Album Review: Wax Fingers

Tender (Self-Released)

[MATH POP] Tender, the four-song sophomore release from Portland trio Wax Fingers, finds the group growing further accustomed to life within its oddly colored shell.

A group of psychedelic day trippers with a physics professor's love of intricacy, Wax Fingers has built its reputation by plying math-rock minutiae with the colorful melodic pull of pop. The group's self-titled debut overindulged at times in self-seriousness, but Tender suggests that Wax Fingers's approaching maturity will be marked by the joyful imposition of form onto the band's collection of sonic bric-a-brac.

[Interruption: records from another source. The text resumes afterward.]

(** An edit of a local copy by a library call that reads the clock. *)
Definition set_local_now {W T} `{Environment W} (f : Z → T → T) : M (W * T) unit :=
  modify (λ '(w, t), (w, f (now_seconds w) t)).

Section set_local_now.
Context {W T : Type} `{Environment W}.

Lemma set_local_now_Ok (f : Z → T → T) w t u st :
  set_local_now f (w, t) = (Ok u, st) ↔ st = (w, f (now_seconds w) t).
Proof. unfold set_local_now, modify. destruct u. naive_solver. Qed.
Lemma ends_set_local_now (f : Z → T → T) (Q : W * T → Prop) w t :
  Q (w, f (now_seconds w) t) → ends (set_local_now f) Q (w, t).
Proof. done. Qed.
Lemma within_set_local_now (R : relation W) `{!PreOrder R} (f : Z → T → T) :
  within (on_world R) (set_local_now f).
Proof. intros [w t]. unfold on_world. reflexivity. Qed.
End set_local_now.
#[export] Hint Rewrite @set_local_now_Ok : go_local.

(** ** Field indexes

    The index functions [PolicyServerReconciler.SetupWithManager] registers
    for [.spec.policyServer], on the kinds it registers them for. *)
Definition policyServerIndex (k : Kind) : KObj k → list string :=
  match k with
  | KAdmissionPolicy => λ p : AdmissionPolicy, [sp_PolicyServer (ap_Spec p)]
  | KAdmissionPolicyGroup => λ p : AdmissionPolicyGroup,
      [gs_PolicyServer (pgs_GroupSpec (apg_Spec p))]
  | KClusterAdmissionPolicy => λ p : ClusterAdmissionPolicy,
      [sp_PolicyServer (caps_PolicySpec (cap_Spec p))]
  | KClusterAdmissionPolicyGroup => λ p : ClusterAdmissionPolicyGroup,
      [gs_PolicyServer (capg_GroupSpec p)]
  | _ => λ _, []
  end.

(** An object a [List] with these options returns. *)
Definition list_matches (k : Kind) (opts : ListOptions) (o : KObj k) : Prop :=
  match lo_Namespace opts with Some ns => om_Namespace (kmeta k o) = ns | None => True end ∧
  lo_Labels opts ⊆ om_Labels (kmeta k o) ∧
  match lo_Fields opts !! PolicyServerIndexKey with
  | Some v => v ∈ policyServerIndex k o
  | None => True
  end.

(** ** What the server stores *)

(** Metadata: the server manages the resource version and the UID. *)
Definition meta_stored (m m' : ObjectMeta) : Prop :=
  om_Name m' = om_Name m ∧ om_Namespace m' = om_Namespace m ∧
  om_Labels m' = om_Labels m ∧ om_Annotations m' = om_Annotations m ∧
  om_Finalizers m' = om_Finalizers m ∧ om_OwnerReferences m' = om_OwnerReferences m.

(** A field that was set is kept; one left out may be defaulted. *)
Definition kept {A} (x x' : option A) : Prop := ∀ v, x = Some v → x' = Some v.

Definition rule_stored (r r' : RuleWithOperations) : Prop :=
  rwo_Operations r' = rwo_Operations r ∧
  r_APIGroups (rwo_Rule r') = r_APIGroups (rwo_Rule r) ∧
  r_APIVersions (rwo_Rule r') = r_APIVersions (rwo_Rule r) ∧
  r_Resources (rwo_Rule r') = r_Resources (rwo_Rule r) ∧
  kept (r_Scope (rwo_Rule r)) (r_Scope (rwo_Rule r')).

Definition webhook_stored (w w' : Webhook) : Prop :=
  wh_Name w' = wh_Name w ∧ wh_ClientConfig w' = wh_ClientConfig w ∧
  Forall2 rule_stored (wh_Rules w) (wh_Rules w') ∧
  kept (wh_FailurePolicy w) (wh_FailurePolicy w') ∧
  kept (wh_MatchPolicy w) (wh_MatchPolicy w') ∧
  kept (wh_NamespaceSelector w) (wh_NamespaceSelector w') ∧
  kept (wh_ObjectSelector w) (wh_ObjectSelector w') ∧
  kept (wh_SideEffects w) (wh_SideEffects w') ∧
  kept (wh_TimeoutSeconds w) (wh_TimeoutSeconds w') ∧
  wh_MatchConditions w' = wh_MatchConditions w.

(** The content of an object after a write of [o] the server answered with
    [o']. [StringData] of a Secret is merged into [Data]; fields the server
    defaults when they are missing are only kept when set. *)
Definition content_stored (k : Kind) : KObj k → KObj k → Prop :=
  match k with
  | KSecret => λ o o' : Secret,
      s_Data o' = s_StringData o ∪ s_Data o ∧ s_StringData o' = ∅
  | KConfigMap => λ o o' : ConfigMap, cm_Data o' = cm_Data o
  | KDeployment => λ o o' : Deployment,
      ds_Selector (d_Spec o') = ds_Selector (d_Spec o) ∧
      pt_Labels (ds_Template (d_Spec o')) = pt_Labels (ds_Template (d_Spec o)) ∧
      pt_Annotations (ds_Template (d_Spec o')) = pt_Annotations (ds_Template (d_Spec o))
  | KService => λ o o' : Service, svc_Selector o' = svc_Selector o
  | KPDB => λ o o' : PodDisruptionBudget,
      pdb_Selector o' = pdb_Selector o ∧ pdb_MinAvailable o' = pdb_MinAvailable o ∧
      pdb_MaxUnavailable o' = pdb_MaxUnavailable o
  | KValidatingWebhookConfiguration | KMutatingWebhookConfiguration =>
      λ o o' : WebhookConfiguration, Forall2 webhook_stored (wc_Webhooks o) (wc_Webhooks o')
  | KPolicyServer => λ o o' : PolicyServer, psrv_Spec o' = psrv_Spec o
  | KAdmissionPolicy => λ o o' : AdmissionPolicy, ap_Spec o' = ap_Spec o
  | KAdmissionPolicyGroup => λ o o' : AdmissionPolicyGroup, apg_Spec o' = apg_Spec o
  | KClusterAdmissionPolicy => λ o o' : ClusterAdmissionPolicy, cap_Spec o' = cap_Spec o
  | KClusterAdmissionPolicyGroup =>
      λ o o' : ClusterAdmissionPolicyGroup, capg_Spec o' = capg_Spec o
  | _ => λ _ _, True
  end.

Definition stored (k : Kind) (o o' : KObj k) : Prop :=
  meta_stored (kmeta k o) (kmeta k o') ∧ content_stored k o o'.

(** The status of the kinds with a status subresource. *)
Definition status_stored (k : Kind) : KObj k → KObj k → Prop :=
  match k with
  | KPolicyServer => λ o o' : PolicyServer, psrv_Status o' = psrv_Status o
  | KAdmissionPolicy => λ o o' : AdmissionPolicy, ap_Status o' = ap_Status o
  | KAdmissionPolicyGroup => λ o o' : AdmissionPolicyGroup, apg_Status o' = apg_Status o
  | KClusterAdmissionPolicy => λ o o' : ClusterAdmissionPolicy, cap_Status o' = cap_Status o
  | KClusterAdmissionPolicyGroup =>
      λ o o' : ClusterAdmissionPolicyGroup, capg_Status o' = capg_Status o
  | _ => λ _ _, True
  end.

Armed with guitars, synthesizers, omnichords and a variegated percussive tool kit, Wax Fingers likes to pile its trickling riffs atop one another until they assume the tidal force of a song. Tracks like "I'm So Limber" and "Almost Always Sailing" (Tender's dual highlights) don't begin so much as emerge.

Pete Bosack provides vocals for these experiments, but the human voice, for the most part, serves as simply one more of Wax Fingers's tonal toys.

If this is starting to sound like a description of pioneering pop-leftists Battles, that's because, well, Wax Fingers sounds an awful lot like Battles. Even the cover art for Tender recalls Battles' recent fetish for creepy renderings of food.

However, Wax Fingers distinguishes itself from its progenitors by dint of its comfort with pop forms. Tender balances the prodigy's need for a challenge with the pop artist's structural conservatism. In the end, Wax Fingers' strategy furnishes improvements to both.

SEE IT: Wax Fingers plays Rontoms, 600 E Burnside St., on Thursday, Aug. 23, with Aan, Palma Dana Buoy and Parenthetical Girls. 7 pm. $10. 21+.